Task1 - Find Brackets for a Root
In this activity, you will identify brackets for the roots of the function f(x)=0.5-\sin(x)-x^2
within the interval x \in [-2, 1]. A plot of the function has been created for you.
x = linspace(-2,1); y = 0.5-sin(x) -x.^2 plot(x,y); hold on plot([-2 1], [0 0]); hold off grid on
1.
Consider the root near x=0.4. Choose an appropriate value x_{pos} such that f(x_{pos})>0. Assign the value to the variable xp.

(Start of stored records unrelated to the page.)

(** C13: [unite] may run forever on a document without cycles.  On
    [shared_heap], both of whose objects have finite depth, under
    [Replace] and an order that visits "a" before "c", the merge of "a"
    stores X's handle into X itself; the merge of "c" then unites X with
    X, which holds itself, and recurses without end: the run fails for
    every fuel and every array policy. *)
Example unite_acyclic_diverges :
  bounded 3 shared_heap (CObj 10) = true /\ bounded 4 shared_heap (CObj 14) = true /\
  forall n ap, @unite reverse_order qmjson_array_unite n 10 (Some 14%positive)
                 QMJsonReplacementPolicy_Replace ap shared_heap = Err OutOfFuel.
Proof.
  split; [reflexivity|]. split; [reflexivity|].
  intros [|[|n]] ap; [reflexivity|reflexivity|].
  cbn [unite].
  assert (Hk : @QMJsonObject.keys reverse_order 14 shared_heap = Ok (["a"; "c"], shared_heap))
    by reflexivity.
  qm_run Hk. cbn [foreach].
  match goal with |- bind ?f _ _ = _ =>
    assert (Ha : exists h1, f shared_heap = Ok (tt, h1) /\
       h_objs h1 !! 10%positive = Some {["a" := 21; "c" := 22]}%positive /\
       h_objs h1 !! 14%positive = Some {["a" := 23; "c" := 24]}%positive /\
       h_objs h1 !! 30%positive = Some {["b" := 25]}%positive /\
       h_vals h1 !! 22%positive = Some (VObject 30) /\
       h_vals h1 !! 24%positive = Some (VObject 30) /\
       h_vals h1 !! 25%positive = Some (VObject 30)) end.
  { eexists. split; [reflexivity|]. vm_compute. repeat split. }
  destruct Ha as (h1 & Ha & H10 & H14 & H30 & H22 & H24 & H25).
  qm_run Ha. apply bind_err.
  assert (Hc : QMJsonObject.contains 10 "c" h1 = Ok (true, h1))
    by (rewrite (QMJsonObject.contains_ok _ _ _ _ H10); reflexivity).
  assert (Hv1 : QMJsonObject.value 10 "c" h1 = Ok (22%positive, h1))
    by (rewrite (QMJsonObject.value_ok _ _ _ _ H10); reflexivity).
  assert (Hv2 : QMJsonObject.value 14 "c" h1 = Ok (24%positive, h1))
    by (rewrite (QMJsonObject.value_ok _ _ _ _ H14); reflexivity).
  qm_run Hc. cbv beta iota. qm_run Hv1. qm_run Hv2.
  qm_run (load_val_ok _ _ _ H22). qm_run (load_val_ok _ _ _ H24). cbv beta iota.
  exact (@unite_self_loop reverse_order qmjson_array_unite (S n) h1 30 "b" 25
           QMJsonReplacementPolicy_Replace ap H30 H25).
Qed.

(** [unite] can turn a document without cycles into one with a
    cycle.  With the order that visits "c" first, the run on
    [shared_heap] returns, and leaves X (at 30) holding itself: a cycle
    of reference-counted handles, which no later release frees and on
    which [clear] and [unite] recurse forever. *)
Example unite_creates_cycle :
  bounded 3 shared_heap (CObj 10) = true /\ bounded 4 shared_heap (CObj 14) = true /\
  exists h', @unite stdpp_order qmjson_array_unite 3 10 (Some 14%positive)
               QMJsonReplacementPolicy_Replace QMJsonArrayUnitePolicy_Append shared_heap = Ok (tt, h') /\
    child_of h' (CObj 30) (CObj 30).
Proof.
  split; [reflexivity|]. split; [reflexivity|].
  eexists. split; [reflexivity|].
  exists [25%positive], 25%positive, (VObject 30). split_and!; [vm_compute; reflexivity|by left|vm_compute; reflexivity|reflexivity].
Qed.

(** Witness of C2 on two flat objects: under [Ignore], "x" keeps A's
    value, the missing "n" is inserted and the empty key is dropped. *)
Lemma unite_shallow_witness :
  exists h', @unite stdpp_order qmjson_array_unite 1 10 (Some 14%positive)
               QMJsonReplacementPolicy_Ignore QMJsonArrayUnitePolicy_Append flat_heap = Ok (tt, h') /\
    h_objs h' !! 10%positive = Some {["x" := 11%positive; "k" := 12%positive; "n" := 16%positive]}.
Proof.
  assert (Hwf : wf_heap flat_heap) by (apply wf_heap_check; vm_compute; reflexivity).
  destruct (@unite_shallow stdpp_order qmjson_array_unite flat_heap 10 14
              {["x" := 11; "k" := 12]}%positive {["x" := 13; "" := 15; "n" := 16]}%positive
              QMJsonReplacementPolicy_Ignore QMJsonArrayUnitePolicy_Append 0
              Hwf ltac:(discriminate) ltac:(reflexivity) ltac:(reflexivity) ltac:(vm_compute; reflexivity))
    as (h' & Hrun & Hobj & _).
  exists h'. split; [exact Hrun|]. rewrite Hobj. vm_compute. reflexivity.
Defined.

(** [re.finditer]: scan left to right; after a match the scan resumes where
    it ended ([pending] counts the characters still covered by it). After an
    empty match the scan moves on by one character; no pattern of the
    analyzer matches the empty string. *)
Fixpoint finditer_from (p : pattern) (s : string) (pending : nat) : list t :=
  match s with
  | EmptyString =>
      match pending, match_here p EmptyString with
      | O, Some m => [m]
      | _, _ => []
      end
  | String _ s' =>
      match pending with
      | S n => finditer_from p s' n
      | O =>
          match match_here p s with
          | Some m => m :: finditer_from p s' (pred (String.length (group0 m)))
          | None => finditer_from p s' 0
          end
      end
  end.

Definition finditer (p : pattern) (s : string) : list t := finditer_from p s 0.

End Re.

(** ** The analyzer: pattern extractors

    The source patterns, written with blanks around the group for
    readability (the blanks are not part of the pattern). *)

(** [function\s+ ( [A-Z]\w* )] *)
Definition re_function : Re.pattern :=
  Re.Pattern (Re.lit "function" ++ [Re.Plus Re.space])
             [Re.One Re.upper; Re.Star Re.word]
             [].

(** [const\s+ ( [A-Z]\w* ) \s*=.*=>] *)
Definition re_const_arrow : Re.pattern :=
  Re.Pattern (Re.lit "const" ++ [Re.Plus Re.space])
             [Re.One Re.upper; Re.Star Re.word]
             ([Re.Star Re.space] ++ Re.lit "=" ++ [Re.Star Re.dot] ++ Re.lit "=>").

(** [class\s+ ( [A-Z]\w* )] *)
Definition re_class : Re.pattern :=
  Re.Pattern (Re.lit "class" ++ [Re.Plus Re.space])
             [Re.One Re.upper; Re.Star Re.word]
             [].

(** [use ( [A-Z]\w* )] *)
Definition re_hook : Re.pattern :=
  Re.Pattern (Re.lit "use") [Re.One Re.upper; Re.Star Re.word] [].

(** [on[A-Z]\w*\s*=] *)
Definition re_event : Re.pattern :=
  Re.Pattern (Re.lit "on" ++ [Re.One Re.upper; Re.Star Re.word; Re.Star Re.space] ++ Re.lit "=")
             [] [].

Again for the root near x=0.4, choose an appropriate value x_{neg} such that f(x_{neg}) < 0. Assign the value to the variable xn.
xp = 0; xn = 0.5;
2.
Most root finding algorithms require a starting interval that brackets the root. The interval is represented by a two element vector containing the left and right endpoints of the interval.
Now consider the root near x=−1.2. Choose appropriate values x_{neg} and x_{pos} that bracket the root. Use the values to create a two element vector x0 that represents an interval bracketing the root.
x0 = [-1.5 -1]
The Bisection Method Algorithm
The Bisection Method
The bisection method is a simple and robust root finding algorithm. Like all numerical root finding algorithms, the method starts with an initial guess and refines it until the root is located within a certain tolerance.
The Algorithm
The bisection method needs two things to find a root:
1.
a continuous function
2.
an interval bracketing the desired root
The method iteratively halves the interval and uses the Intermediate Value Theorem (IVT) to determine which half contains the root. The more iterations the bisection method runs, the smaller the interval containing the root will be and the more accurate the estimate of the root.
Let's visualize the steps of the bisection method by applying it to the function f(x) = \cos(x) -x
f(x) is a continuous function, so the IVT guarantees a root between x_p and x_n.
Calculate the midpoint between x_n and x_p.
Evaluate f(x) at the midpoint x_{mp}. Since f(x_{mp})>0, the root must be between x_{mp} and x_n.
Update x_p to be the value of x_{mp}, and repeat the method on the new interval.
Find the midpoint x_{mp}. This repeated bisection of the interval gives the method its name.
Evaluate f(x) at the midpoint x_{mp}. This time f(x_{mp})<0, so the root must be between x_{mp} and x_p.
Update xn with xmp, and repeat the method. Notice that the interval is shrinking around the root.
xmp is getting closer to the root as the method is repeated.